__Task to carry out__
Word by word and line by line, write out all of the records.

[Start of section]

(** Two venues that answer alike except for the value [get_account_v3]
    returns. *)
Definition alike {W} (E1 E2 : env W) : Prop :=
  (forall c w, c <> get_account_v3 -> client E1 c w = client E2 c w) /\
  (forall w, time_time E1 w = time_time E2 w) /\
  (forall w, exists v1 v2 w',
      client E1 get_account_v3 w = (Ok v1, w') /\
      client E2 get_account_v3 w = (Ok v2, w')).

(** The seconds a list of waits adds up to. *)
Fixpoint total (l : list Q) : Q :=
  match l with
  | [] => 0
  | q :: l' => q + total l'
  end.


(** What every order other than the entry carries, whatever its price. *)
Definition protective (direction : string) (kw : order_kwargs) : Prop :=
  o_type kw <> "MARKET"%string ->
  o_side kw = opposite_side direction /\
  o_reduceOnly kw = Some true /\ o_isPositionTpsl kw = Some true /\
  o_triggerPriceType kw = Some "INDEX"%string /\
  o_timeInForce kw = "GOOD_TIL_CANCEL"%string.

(** An entry of the contract list that is for another symbol. *)
Definition other_symbol (symbol : string) (item : pyval) : Prop :=
  exists v, getitem item "symbol" = Ok v /\ eq_str v symbol = false.

(** The configuration document, as far as the script reads it: the value
    [l] under [data], [contractConfig], [perpetualContract]. *)
Definition configs_with (l : pyval) (response : pyval) : Prop :=
  exists d dd cc,
    response = PDict d /\
    lookup "data" d = Some (PDict dd) /\
    lookup "contractConfig" dd = Some (PDict cc) /\
    lookup "perpetualContract" cc = Some l.

End Spec.
Export Spec.

(** ** A venue to run the script against *)

Module Scenario.

(** [decimal.Decimal(x)] for the integers and the plain numerals; a string
    outside the fragment of [parse_plain] and the other kinds of value are
    not covered and are answered with an error here. *)
Definition Decimal_of_plain (v : pyval) : result Decimal :=
  match v with
  | PInt n => Ok (of_int n)
  | PStr s =>
      match parse_plain s with
      | Some d => Ok d
      | None => Err (DecimalException InvalidOperation)
      end
  | _ => Err TypeError
  end.

Definition balance_response (balance : string) : pyval :=
  PDict [("data", PDict [("availableBalance", PStr balance)])]%string.

Definition configs_response (symbol tick step : string) : pyval :=
  PDict [("data",
    PDict [("contractConfig",
      PDict [("perpetualContract",
        PList [PDict [("symbol", PStr symbol);
                      ("tickSize", PStr tick);
                      ("stepSize", PStr step)]])])])]%string.

Definition ticker_response (price : string) : pyval :=
  PDict [("data", PList [PDict [("lastPrice", PStr price)]])]%string.

Definition order_response : pyval :=
  PDict [("data", PDict [("id", PStr "1")])]%string.

(** The market the venue reports. *)
Record market := mkMarket {
  m_account : pyval;
  m_balance : string;
  m_tick : string;
  m_step : string;
  m_price : string
}.

Definition answer (m : market) (c : call) : pyval :=
  match c with
  | get_account_v3 => m_account m
  | get_account_balance_v3 => balance_response (m_balance m)
  | configs_v3 => configs_response "BTC-USDT" (m_tick m) (m_step m)
  | ticker_v3 _ => ticker_response (m_price m)
  | create_order_v3 _ => order_response
  end.

(** The world is the number of faults the venue still has in store: while
    there is one, a call is answered with [fault]. *)
Definition venue (m : market) (fault : result pyval) : env nat :=
  mkEnv
    (fun c w =>
       match w with
       | O => (Ok (answer m c), O)
       | S w' => (fault, w')
       end)
    (fun w => (1700000000, w)).

Definition btc : market :=
  mkMarket (PDict []) "1000" "0.5" "0.001" "50000".

(** The same market, seen from another account. *)
Definition btc_other_account : market :=
  mkMarket (PDict [("data", PDict [("id", PStr "7")])]%string)
           "1000" "0.5" "0.001" "50000".

Definition timeout : result pyval := Err (RequestException "timed out").

Definition start (faults : nat) : state nat := mkState faults [].

Definition argv : list string :=
  ["alpha_entry.py"; "BTC-USDT"; "buy"; "10"; "5"; "2"]%string.

End Scenario.

(** * Properties

    First the arithmetic of the decimal context, then the traces of the
    script, then the statements about the script itself. *)

(** [vm_compute] on a closed comparison. *)
Ltac qcalc := vm_compute; first [reflexivity | discriminate].

(** ** Digits and powers of ten *)

Module DecFacts.

Lemma pow10_pos (k : Z) : 0 <= k -> 0 < 10 ^ k.
Proof. intros. apply Z.pow_pos_nonneg; lia. Qed.

Lemma ndigits_aux_bounds (fuel : nat) :
  forall c, 0 < c -> c < 2 ^ (Z.of_nat fuel + 1) ->
    10 ^ (ndigits_aux fuel c - 1) <= c < 10 ^ (ndigits_aux fuel c)
    /\ 1 <= ndigits_aux fuel c.
Proof.
  induction fuel as [|f IH]; intros c Hpos Hlt.
  - simpl in *. lia.
  - cbn [ndigits_aux]. destruct (c <? 10) eqn:Hc.
    + apply Z.ltb_lt in Hc. simpl. lia.
    + apply Z.ltb_ge in Hc.
      assert (Hq : 0 < c / 10) by (apply Z.div_str_pos; lia).
      assert (Hlt' : c / 10 < 2 ^ (Z.of_nat f + 1)).
      { apply Z.div_lt_upper_bound; [lia|].
        replace (Z.of_nat (S f) + 1) with (Z.succ (Z.of_nat f + 1)) in Hlt by lia.
        rewrite Z.pow_succ_r in Hlt by lia. lia. }
      destruct (IH _ Hq Hlt') as [[Hlo Hhi] H1].
      set (n := ndigits_aux f (c / 10)) in *.
      replace (1 + n - 1) with (Z.succ (n - 1)) by lia.
      replace (1 + n) with (Z.succ n) by lia.
      rewrite !Z.pow_succ_r by lia.
      pose proof (Z.div_mod c 10 ltac:(lia)).
      pose proof (Z.mod_pos_bound c 10 ltac:(lia)).
      lia.
Qed.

[End of section]

__Result__
(** Two venues that answer alike except for the value [get_account_v3]
    returns. *)
Definition alike {W} (E1 E2 : env W) : Prop :=
  (forall c w, c <> get_account_v3 -> client E1 c w = client E2 c w) /\
  (forall w, time_time E1 w = time_time E2 w) /\
  (forall w, exists v1 v2 w',
      client E1 get_account_v3 w = (Ok v1, w') /\
      client E2 get_account_v3 w = (Ok v2, w')).

(** The seconds a list of waits adds up to. *)
Fixpoint total (l : list Q) : Q :=
  match l with
  | [] => 0
  | q :: l' => q + total l'
  end.


(** What every order other than the entry carries, whatever its price. *)
Definition protective (direction : string) (kw : order_kwargs) : Prop :=
  o_type kw <> "MARKET"%string ->
  o_side kw = opposite_side direction /\
  o_reduceOnly kw = Some true /\ o_isPositionTpsl kw = Some true /\
  o_triggerPriceType kw = Some "INDEX"%string /\
  o_timeInForce kw = "GOOD_TIL_CANCEL"%string.

(** An entry of the contract list that is for another symbol. *)
Definition other_symbol (symbol : string) (item : pyval) : Prop :=
  exists v, getitem item "symbol" = Ok v /\ eq_str v symbol = false.

(** The configuration document, as far as the script reads it: the value
    [l] under [data], [contractConfig], [perpetualContract]. *)
Definition configs_with (l : pyval) (response : pyval) : Prop :=
  exists d dd cc,
    response = PDict d /\
    lookup "data" d = Some (PDict dd) /\
    lookup "contractConfig" dd = Some (PDict cc) /\
    lookup "perpetualContract" cc = Some l.

End Spec.
Export Spec.

(** ** A venue to run the script against *)

Module Scenario.

(** [decimal.Decimal(x)] for the integers and the plain numerals; a string
    outside the fragment of [parse_plain] and the other kinds of value are
    not covered and are answered with an error here. *)
Definition Decimal_of_plain (v : pyval) : result Decimal :=
  match v with
  | PInt n => Ok (of_int n)
  | PStr s =>
      match parse_plain s with
      | Some d => Ok d
      | None => Err (DecimalException InvalidOperation)
      end
  | _ => Err TypeError
  end.

Definition balance_response (balance : string) : pyval :=
  PDict [("data", PDict [("availableBalance", PStr balance)])]%string.

Definition configs_response (symbol tick step : string) : pyval :=
  PDict [("data",
    PDict [("contractConfig",
      PDict [("perpetualContract",
        PList [PDict [("symbol", PStr symbol);
                      ("tickSize", PStr tick);
                      ("stepSize", PStr step)]])])])]%string.

Definition ticker_response (price : string) : pyval :=
  PDict [("data", PList [PDict [("lastPrice", PStr price)]])]%string.

Definition order_response : pyval :=
  PDict [("data", PDict [("id", PStr "1")])]%string.

(** The market the venue reports. *)
Record market := mkMarket {
  m_account : pyval;
  m_balance : string;
  m_tick : string;
  m_step : string;
  m_price : string
}.

Definition answer (m : market) (c : call) : pyval :=
  match c with
  | get_account_v3 => m_account m
  | get_account_balance_v3 => balance_response (m_balance m)
  | configs_v3 => configs_response "BTC-USDT" (m_tick m) (m_step m)
  | ticker_v3 _ => ticker_response (m_price m)
  | create_order_v3 _ => order_response
  end.

(** The world is the number of faults the venue still has in store: while
    there is one, a call is answered with [fault]. *)
Definition venue (m : market) (fault : result pyval) : env nat :=
  mkEnv
    (fun c w =>
       match w with
       | O => (Ok (answer m c), O)
       | S w' => (fault, w')
       end)
    (fun w => (1700000000, w)).

Definition btc : market :=
  mkMarket (PDict []) "1000" "0.5" "0.001" "50000".

(** The same market, seen from another account. *)
Definition btc_other_account : market :=
  mkMarket (PDict [("data", PDict [("id", PStr "7")])]%string)
           "1000" "0.5" "0.001" "50000".

Definition timeout : result pyval := Err (RequestException "timed out").

Definition start (faults : nat) : state nat := mkState faults [].

Definition argv : list string :=
  ["alpha_entry.py"; "BTC-USDT"; "buy"; "10"; "5"; "2"]%string.

End Scenario.

(** * Properties

    First the arithmetic of the decimal context, then the traces of the
    script, then the statements about the script itself. *)

(** [vm_compute] on a closed comparison. *)
Ltac qcalc := vm_compute; first [reflexivity | discriminate].

(** ** Digits and powers of ten *)

Module DecFacts.

Lemma pow10_pos (k : Z) : 0 <= k -> 0 < 10 ^ k.
Proof. intros. apply Z.pow_pos_nonneg; lia. Qed.

Lemma ndigits_aux_bounds (fuel : nat) :
  forall c, 0 < c -> c < 2 ^ (Z.of_nat fuel + 1) ->
    10 ^ (ndigits_aux fuel c - 1) <= c < 10 ^ (ndigits_aux fuel c)
    /\ 1 <= ndigits_aux fuel c.
Proof.
  induction fuel as [|f IH]; intros c Hpos Hlt.
  - simpl in *. lia.
  - cbn [ndigits_aux]. destruct (c <? 10) eqn:Hc.
    + apply Z.ltb_lt in Hc. simpl. lia.
    + apply Z.ltb_ge in Hc.
      assert (Hq : 0 < c / 10) by (apply Z.div_str_pos; lia).
      assert (Hlt' : c / 10 < 2 ^ (Z.of_nat f + 1)).
      { apply Z.div_lt_upper_bound; [lia|].
        replace (Z.of_nat (S f) + 1) with (Z.succ (Z.of_nat f + 1)) in Hlt by lia.
        rewrite Z.pow_succ_r in Hlt by lia. lia. }
      destruct (IH _ Hq Hlt') as [[Hlo Hhi] H1].
      set (n := ndigits_aux f (c / 10)) in *.
      replace (1 + n - 1) with (Z.succ (n - 1)) by lia.
      replace (1 + n) with (Z.succ n) by lia.
      rewrite !Z.pow_succ_r by lia.
      pose proof (Z.div_mod c 10 ltac:(lia)).
      pose proof (Z.mod_pos_bound c 10 ltac:(lia)).
      lia.
Qed.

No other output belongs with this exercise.